= Lovers (play) =

1967 play by Brian Friel

Lovers is a 1967 play written by Irish playwright Brian Friel. Lovers is a play broken into two parts, "Winners" and "Losers".

==Winners==
The first section of Lovers, titled "Winners" follows the story of two teenage lovers, Joseph Michael Brennan and Margaret Mary Enright - more commonly known as Joe and Mag respectively - who are due to be married in three weeks. However, Mag is also pregnant, which at the time Lovers was written was a major issue. Due to Mag falling pregnant with Joe's baby they are both asked to leave their schools out of disgrace for what they have done. In the play we find out that Joe's mother pleaded with the school to let Joe sit his exams, this is a very important theme as Joe - being the man - is expected to go, find work and provide for his family

The play is set atop hill with the simple premise of Mag and Joe revising for their exams. However, throughout the play they become distracted and talk on different subjects (much to Joe's annoyance) and through this we hear the further back story behind the characters.

The play ends with Mag and Joe finding a boat on the shore by a lake and deciding to take it out onto the lake. It is hinted by the narrators ("Man" and "Woman") during the play that Mag and Joe die at the end. This is found true when it turns out that both Lovers drowned.

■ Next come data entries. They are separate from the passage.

(* ===== verification/HttpClientStates.v ===== *)
(** The scanner of HTTP responses and chunk headers as Ragel generated it
    ([sylar/http/httpclient_parser.rl.cc]): one definition per label, [rsp_case_n]
    for [st_case_n] and [rsp_ctr_n] for [ctr_n], with the comparisons on the
    character in the order of the code. *)
From S2P Require Import Prelude Ragel.

Local Open Scope Z_scope.

(** The actions of the grammar. *)
Inductive client_action :=
  | RMark | RStartField | RWriteField | RStartValue | RWriteContentLen | RWriteConnectionClose
  | RWriteValue | RReasonPhrase | RStatusCode | RHttpVersion | RChunkSize | RTransChunked | RDone.
#[export] Instance client_action_eq_dec : EqDecision client_action.
Proof. solve_decision. Defined.

(** ** Action labels *)

Definition rsp_ctr_0 : jump client_action := via [RMark] 2.
Definition rsp_ctr_2 : jump client_action := via [RMark] 8.
Definition rsp_ctr_3 : jump client_action := via_out [RChunkSize; RDone] 120.
Definition rsp_ctr_4 : jump client_action := via [RChunkSize] 3.
Definition rsp_ctr_6 : jump client_action := via [RChunkSize] 4.
Definition rsp_ctr_7 : jump client_action := via_out [RDone] 120.
Definition rsp_ctr_8 : jump client_action := via [RStartField] 5.
Definition rsp_ctr_9 : jump client_action := via_out [RWriteField; RStartValue; RWriteValue; RDone] 120.
Definition rsp_ctr_10 : jump client_action := via [RWriteField; RStartValue; RWriteValue] 3.
Definition rsp_ctr_12 : jump client_action := via [RWriteField; RStartValue; RWriteValue] 4.
Definition rsp_ctr_13 : jump client_action := via [RWriteField; RStartValue] 6.
Definition rsp_ctr_14 : jump client_action := via [RStartValue] 7.
Definition rsp_ctr_15 : jump client_action := via_out [RWriteValue; RDone] 120.
Definition rsp_ctr_16 : jump client_action := via [RWriteValue] 3.
Definition rsp_ctr_18 : jump client_action := via [RWriteValue] 4.
Definition rsp_ctr_26 : jump client_action := via [RHttpVersion] 16.
Definition rsp_ctr_27 : jump client_action := via [RMark] 17.
Definition rsp_ctr_28 : jump client_action := via [RStatusCode] 18.
Definition rsp_ctr_30 : jump client_action := via [RMark] 19.
Definition rsp_ctr_32 : jump client_action := via [RReasonPhrase] 20.
Definition rsp_ctr_33 : jump client_action := via [RReasonPhrase] 24.
Definition rsp_ctr_35 : jump client_action := via [RStartField] 21.
Definition rsp_ctr_36 : jump client_action := via [RStartField] 25.
Definition rsp_ctr_37 : jump client_action := via [RStartField] 44.
Definition rsp_ctr_39 : jump client_action := via [RWriteField] 22.
Definition rsp_ctr_40 : jump client_action := via [RStartValue] 23.
Definition rsp_ctr_41 : jump client_action := via [RStartValue] 22.
Definition rsp_ctr_42 : jump client_action := via [RStartValue; RWriteValue] 20.
Definition rsp_ctr_43 : jump client_action := via [RStartValue; RWriteValue] 24.
Definition rsp_ctr_45 : jump client_action := via [RWriteValue] 20.
Definition rsp_ctr_46 : jump client_action := via [RWriteValue] 24.
Definition rsp_ctr_58 : jump client_action := via [RWriteField] 35.
Definition rsp_ctr_59 : jump client_action := via [RStartValue] 35.
Definition rsp_ctr_60 : jump client_action := via [RStartValue; RWriteValue] 36.
Definition rsp_ctr_61 : jump client_action := via [RStartValue; RWriteValue] 95.
Definition rsp_ctr_62 : jump client_action := via [RStartValue] 96.
Definition rsp_ctr_64 : jump client_action := via_out [RDone] 122.
Definition rsp_ctr_66 : jump client_action := via [RStartField] 90.
Definition rsp_ctr_74 : jump client_action := via_out [RWriteConnectionClose; RDone] 120.
Definition rsp_ctr_75 : jump client_action := via [RWriteConnectionClose] 3.
Definition rsp_ctr_76 : jump client_action := via [RWriteConnectionClose; RStartField] 21.
Definition rsp_ctr_77 : jump client_action := via [RWriteConnectionClose; RStartField] 25.
Definition rsp_ctr_78 : jump client_action := via [RWriteConnectionClose; RStartField] 44.
Definition rsp_ctr_95 : jump client_action := via [RWriteField] 61.
Definition rsp_ctr_96 : jump client_action := via [RStartValue] 61.
Definition rsp_ctr_97 : jump client_action := via [RStartValue; RWriteValue] 62.
Definition rsp_ctr_98 : jump client_action := via [RStartValue; RWriteValue] 80.
Definition rsp_ctr_99 : jump client_action := via [RStartValue] 81.
Definition rsp_ctr_101 : jump client_action := via_out [RDone] 121.
Definition rsp_ctr_103 : jump client_action := via [RStartValue; RStartField] 73.
Definition rsp_ctr_104 : jump client_action := via [RStartValue] 64.
Definition rsp_ctr_111 : jump client_action := via [RWriteValue; RTransChunked] 20.
Definition rsp_ctr_112 : jump client_action := via [RWriteValue] 71.
Definition rsp_ctr_113 : jump client_action := via [RTransChunked] 20.
Definition rsp_ctr_136 : jump client_action := via [RWriteValue] 43.
Definition rsp_ctr_137 : jump client_action := via [RWriteValue] 88.
Definition rsp_ctr_148 : jump client_action := via [RWriteField] 112.
Definition rsp_ctr_149 : jump client_action := via [RStartValue] 112.
Definition rsp_ctr_150 : jump client_action := via [RStartValue; RWriteValue] 113.
Definition rsp_ctr_151 : jump client_action := via [RStartValue; RWriteValue] 118.
Definition rsp_ctr_152 : jump client_action := via [RStartValue] 119.
Definition rsp_ctr_154 : jump client_action := via_out [RDone] 123.
Definition rsp_ctr_156 : jump client_action := via [RStartValue; RStartField] 117.
Definition rsp_ctr_157 : jump client_action := via [RStartValue] 115.
Definition rsp_ctr_158 : jump client_action := via [RWriteContentLen; RWriteValue] 20.
Definition rsp_ctr_159 : jump client_action := via [RWriteContentLen; RWriteValue] 24.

Whether this is an accident or murder or a suicide is not stated in the play.

==Losers==

Losers is a play about middle aged lovers, Hanna and Andy, who are trying to make a relationship while having Hanna's mother, Mrs Wilson, and Cissy, next door neighbour, watching them constantly. Mrs Wilson and Cissy are very Catholic and do not think it is appropriate for Hanna's and Andy's relationship to continue. Mrs Wilson tries to break up their relationship by constantly ringing her bell, and wanting prayers. Towards the end of the play Andy comes home drunk and taunts Mrs Wilson and Cissy that their "Heads a marly" - a reference to the Saint Philomena whom Mrs Wilson is devout to. With this action Hanna proclaims "you'll regret this day Andy Tracey, you'll regret this day as long as you live". In the end Andy and Hanna are still together. However, they are stuck in a loveless marriage - divorce was prohibited in the Republic of Ireland at the time - making them the Losers of the play.

==Productions==
Lovers premiered at the Gate Theatre, Dublin Ireland in 1967. The play was subsequently produced on Broadway at Vivian Beaumont Theatre (7/25/1968 - 11/30/1968) and then The Music Box Theatre (9/17/1968 - 11/30/1968). The production starred Art Carney, Anna Manahan, Fionnula Flanagan, Eamon Morrissey, Beulah Garrick and Grania O'Malley. The understudies were Blythe Danner and Vincent Dowling. The production was directed by Hilton Edwards with by Scenic Design by William Ritman; Costume Design by Noel Taylor; Lighting Design by Tharon Musser.

Lovers received its second professional New York production in 2012, this time Off-Broadway by The Actors Company Theatre. The cast was James Riordan, Kati Brazda, Cameron Scoggins, Cynthia Darlow, Justine Salata, and Nora Chester.

Terry Teachout of The Wall Street Journal reviewing the 2012 revival wrote "If life were fair, Brian Friel, the foremost living playwright in the English-speaking world, would have won a Nobel Prize long ago. All you see in Lovers are Mr. Friel's small-town characters, realized so fully (by Mr. Riordan and Ms. Salata in particular) that they give the impression of having been played by ordinary people ... Like Horton Foote and August Wilson, he takes everyday speech and turns it into something not too far removed from poetry. He has a great ear — and a great heart." The New York Times assessed the revival to be "expertly acted" and wrote "Mr. Friel explores what is unsaid, hauntingly. Even his minor works, like Lovers, hold magic."